Wood Mackenzie reported last week that it expects the coming year to be the first since 2014 to show growth in the oil and gas sector worldwide. Upstream activity—exploration and production—is expected to rise by a modest 3 percent, to $450 billion. That market dropped rapidly in 2015 and 2016, slashed by more than 40 percent over that period.

Offshore rig
© / pichitstocker

Wood Mackenzie sees a positive outlook for deepwater development in 2017.

"The global investment cycle will show the first signs of growth in 2017, bringing the crushing two-year investment slump to a close," said Malcolm Dickson, principal analyst for upstream oil and gas at Wood Mackenzie.

Big Projects Increase

The firm predicts that final investment decisions on projects of greater than 50 million barrels of oil equivalent will double, from less than 10 per year in 2015 and 2016 to more than 20. Industry FIDs averaged around 40 per year from 2010 through 2014, according to the report.

Onshore projects in the U.S. will continue to “do more with less,” the firm says, noting that U.S. drillers have sped up well completion by 30 percent in recent years. This could be the legacy of the recent economic downtown in the U.S., which forced the industry to operate leaner.

oil and gas FIDs
Wood Mackenzie

The firm predicts that final investment decisions on projects of greater than 50 million barrels of oil equivalent will double, from less than 10 per year in 2015 and 2016 to more than 20.

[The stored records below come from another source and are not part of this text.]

(** * converter_arquivos.py: the PDF to DOCX conversion pipeline

    A shallow embedding of [extract_tables], [extract_images],
    [convert_pdf_to_docx], [_convert_single] and [_convert_all_pdfs].

    The two external libraries (PyMuPDF and python-docx) and the file
    system appear through the observable behaviour the script relies on:
    a parsed PDF is a list of pages, the output document is a list of
    blocks, the file system is a finite map from paths to nodes, and
    Python exceptions are values of [exc] threaded through a state and
    exception monad whose state survives a raise, as it does in Python. *)

From stdpp Require Import gmap strings list fin_maps pretty sorting.
From Stdlib Require Import ZArith Lia Ascii.
From Stdlib.Init Require Import Byte.

Open Scope string_scope.
Open Scope nat_scope.
Open Scope list_scope.

(** ** Python text *)

(** A Python [str] is a sequence of Unicode code points. *)
Abbreviation text := (list N).

(** [text_of s] reads an ASCII literal as text, one code point per character. *)
Definition text_of (s : string) : text :=
  map Ascii.N_of_ascii (String.list_ascii_of_string s).

(** [str.isspace] on one code point: the characters [str.strip] removes. *)
Definition isspace (c : N) : bool :=
  ((9 <=? c) && (c <=? 13) || (28 <=? c) && (c <=? 32)
   || (c =? 133) || (c =? 160) || (c =? 5760)
   || (8192 <=? c) && (c <=? 8202)
   || (c =? 8232) || (c =? 8233) || (c =? 8239) || (c =? 8287)
   || (c =? 12288))%N.

Fixpoint lstrip (s : text) : text :=
  match s with
  | c :: s' => if isspace c then lstrip s' else s
  | [] => []
  end.

Definition rstrip (s : text) : text := rev (lstrip (rev s)).

(** [s.strip()] *)
Definition strip (s : text) : text := rstrip (lstrip s).

(** The code points lxml lets into an XML tree (the [Char] production of
    XML 1.0): tab, line feed, carriage return and everything from the
    space on, the surrogates and U+FFFE, U+FFFF apart.  For a string
    with any other code point lxml raises [ValueError] ("All strings
    must be XML compatible"). *)
Definition xml_char (c : N) : bool :=
  ((c =? 9) || (c =? 10) || (c =? 13)
   || (32 <=? c) && (c <=? 55295)
   || (57344 <=? c) && (c <=? 65533)
   || (65536 <=? c) && (c <=? 1114111))%N.

(** The characters at which python-docx's [_RunContentAppender] ends a
    stretch of text: a tab becomes [<w:tab/>], a line feed or a carriage
    return becomes [<w:br/>]. *)
Definition run_break (c : N) : bool := ((c =? 9) || (c =? 10) || (c =? 13))%N.

(** [run.text = t], as [_RunContentAppender.add_text] does it: the
    characters are buffered up to the next tab or line break, or the end
    of the text, and the buffer is then handed to lxml as one [<w:t>]
    element, which raises [ValueError] on a character that is not
    [xml_char].  [content] is what the run holds so far, [bfr] the
    buffer.  The result is what the run holds in the end, and whether
    the whole text went in. *)
Fixpoint append_to_run (content bfr t : text) : text * bool :=
  match t with
  | [] => if forallb xml_char bfr then (content ++ bfr, true) else (content, false)
  | c :: t' =>
      if run_break c then
        if forallb xml_char bfr then append_to_run (content ++ bfr ++ [c]) [] t'
        else (content, false)
      else append_to_run content (bfr ++ [c]) t'
  end.

Definition run_text (t : text) : text * bool := append_to_run [] [] t.

(** ** Exceptions *)

Inductive exc :=
  | AttributeError
  | IndexError
  | ValueError
  | FileNotFoundError
  | FileExistsError
  | IsADirectoryError
  | NotADirectoryError
  | DirectoryNotEmpty          (* OSError, errno ENOTEMPTY *)
  | InvalidArgument            (* OSError, errno EINVAL *)
  | FitzFileNotFoundError      (* fitz.FileNotFoundError, a RuntimeError *)
  | FitzFileDataError          (* fitz.FileDataError, a RuntimeError *)
  | UnrecognizedImageError.    (* docx.image.exceptions *)

Global Instance exc_eq_dec : EqDecision exc.
Proof. solve_decision. Defined.

(** [isinstance(e, OSError)] *)
Definition is_OSError (e : exc) : bool :=
  match e with
  | FileNotFoundError | FileExistsError | IsADirectoryError
  | NotADirectoryError | DirectoryNotEmpty | InvalidArgument => true
  | _ => false
  end.

Definition is_AttributeError (e : exc) : bool :=
  match e with AttributeError => true | _ => false end.

(** [isinstance(e, Exception)]: every exception modelled here. *)
Definition is_Exception (e : exc) : bool := true.

(** ** The source document (PyMuPDF) *)

(** What [table.extract()] returns: rows of cells, a cell being a string
    or [None]. *)
Abbreviation TableData := (list (list (option text))).

(** One entry of [page.get_images(full=True)]: [img[0]] is the xref, and
    [image] stands for [page.parent.extract_image(xref)["image"]]. *)
Record Image := { xref : Z; image : list byte }.

(** A page.  [find_tables = None] is a PyMuPDF without [Page.find_tables]
    (the attribute lookup raises [AttributeError]); [Some ts] is a
    [TableFinder] whose [.tables] extract to [ts]. *)
Record Page := {
  get_text : text;
  find_tables : option (list TableData);
  get_images : list Image
}.

Abbreviation PDF := (list Page).

(** ** The output document (python-docx) *)

(** A table keeps its cells in one row-major list, as python-docx's
    [Table._cells] does. *)
Record Table := { t_rows : nat; t_cols : nat; t_cells : list text }.

Inductive block :=
  | Paragraph (t : text)
  | TableB (tb : Table)
  | Picture (data : list byte) (width : Z).

Abbreviation Document := (list block).

(** [Inches(2.5)], in English Metric Units (914400 per inch). *)
Definition Inches_2_5 : Z := 2286000.

(** ** Paths and the file system *)

(** A path is its list of components; [[]] is the directory that relative
    paths start from. *)
Abbreviation path := (list string).

(** What a file holds: raw bytes, or a document python-docx has saved,
    kept as its blocks. *)
Inductive content :=
  | Bytes (b : list byte)
  | Docx (d : Document).

Inductive node := Dir | File (c : content).

(** ** User interface events of the batch driver *)

Inductive event :=
  | ShowWarning_NoPdf                          (* "Nenhum PDF encontrado na pasta selecionada." *)
  | ProgConfigure (maximum value : nat)        (* self.prog.configure(maximum=, value=) *)
  | StatusConverting (total : nat)             (* "Convertendo 0/%d…" *)
  | StatusFile (name : string) (idx total : nat) (* f"{pdf_path.name} ({idx}/{total})" *)
  | ProgValue (value : nat)                    (* self.prog.configure(value=val) *)
  | ShowError (name : string) (cause : exc)    (* f"Falha ao converter {pdf_path.name}: {exc}" *)
  | StatusDone (total : nat)                   (* f"Concluído! {total} arquivo(s) convertidos." *)
  | ShowInfo_Done                              (* "Conversão finalizada com êxito!" *)
  | ProgAfterReset.                            (* self.prog.after(2000, ...) *)

(** ** Program state and the monad *)

Record State := {
  fs : gmap path node;     (* the file system *)
  doc : Document;          (* the python-docx document under construction *)
  closed : nat;            (* how many times [pdf.close()] has run *)
  ui : list event          (* what the GUI has been told, oldest first *)
}.

Definition set_fs (f : gmap path node) (s : State) : State :=
  {| fs := f; doc := doc s; closed := closed s; ui := ui s |}.
Definition set_doc (d : Document) (s : State) : State :=
  {| fs := fs s; doc := d; closed := closed s; ui := ui s |}.
Definition set_closed (n : nat) (s : State) : State :=
  {| fs := fs s; doc := doc s; closed := n; ui := ui s |}.
Definition set_ui (l : list event) (s : State) : State :=
  {| fs := fs s; doc := doc s; closed := closed s; ui := l |}.

Inductive outcome (A : Type) :=
  | Ok (a : A)
  | Raise (e : exc).
Arguments Ok {A} a.
Arguments Raise {A} e.

(** A computation returns or raises, and in both cases leaves a state. *)
Definition M (A : Type) : Type := State → outcome A * State.

Global Instance M_ret : MRet M := λ A a s, (Ok a, s).
Global Instance M_bind : MBind M := λ A B f m s,
  match m s with
  | (Ok a, s') => f a s'
  | (Raise e, s') => (Raise e, s')
  end.

Definition raise {A} (e : exc) : M A := λ s, (Raise e, s).
Definition gets {B} (proj : State → B) : M B := λ s, (Ok (proj s), s).
Definition modify (f : State → State) : M unit := λ s, (Ok tt, f s).

(** [try: body  except E: handler], where [catches e] says that [e] is an
    instance of [E]. *)
Definition try_except {A} (catches : exc → bool) (body : M A)
    (handler : exc → M A) : M A := λ s,
  match body s with
  | (Ok a, s') => (Ok a, s')
  | (Raise e, s') => if catches e then handler e s' else (Raise e, s')
  end.

(** [try: body  finally: fin].  The outcome of [body] stands unless [fin]
    itself raises. *)
Definition try_finally {A} (body : M A) (fin : M unit) : M A := λ s,
  match body s with
  | (r, s') =>
      match fin s' with
      | (Ok _, s'') => (r, s'')
      | (Raise e, s'') => (Raise e, s'')
      end
  end.

(** [for x in l: f x] *)
Fixpoint for_each {A} (f : A → M unit) (l : list A) : M unit :=
  match l with
  | [] => mret tt
  | x :: l' => f x;; for_each f l'
  end.

(** [enumerate(l, start)] *)
Fixpoint enumerate_from {A} (start : nat) (l : list A) : list (nat * A) :=
  match l with
  | [] => []
  | x :: l' => (start, x) :: enumerate_from (S start) l'
  end.
Definition enumerate {A} (l : list A) : list (nat * A) := enumerate_from 0 l.

(** ** python-docx operations on the document *)

(** [doc.add_paragraph(text)]: python-docx appends the paragraph to the
    body and then sets the text of its run, so that a text lxml refuses
    leaves the paragraph behind, with the part of the text that went
    in. *)
Definition add_paragraph (t : text) : M unit := λ s,
  let '(content, ok) := run_text t in
  (if ok then Ok tt else Raise ValueError,
   set_doc (doc s ++ [Paragraph content]) s).

(** [doc.add_table(rows=, cols=)]: a new table of empty cells at the end
    of the document.  The returned handle is the block's position. *)
Definition add_table (rows cols : nat) : M nat := λ s,
  (Ok (length (doc s)),
   set_doc (doc s ++ [TableB {| t_rows := rows; t_cols := cols;
                                 t_cells := replicate (rows * cols) [] |}]) s).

Spending in the lower 48 states is expected to rise 23 percent, to $61 billion, according to the report, and could increase even more depending on oil prices and the early effects of the new presidential administration and Congress.

Deepwater Positives

Wood Mackenzie also sees a positive outlook for deepwater development, which it says will in some cases be competitive with tight oil. New projects for 2017 look to be in good shape financially, according to the report, but the pipeline of project for further out is questionable.

"The industry has selected the best projects to optimize and take forward. In 2017, it will have to turn its attention towards optimizing the next wave of developments to get them sanction-ready," said Dickson.

Turnaround Underway?

The predictions are backed up by data released earlier this month by the American Petroleum Insitute, showing that total wells drilled in the U.S. in the fourth quarter of 2016 dropped by only 8 percent, an improvement over the fourth quarter of 2015, when well projects dropped by 21 percent. The API says the slowing of the decline may be evidence of a turnaround in the American oil and gas industry.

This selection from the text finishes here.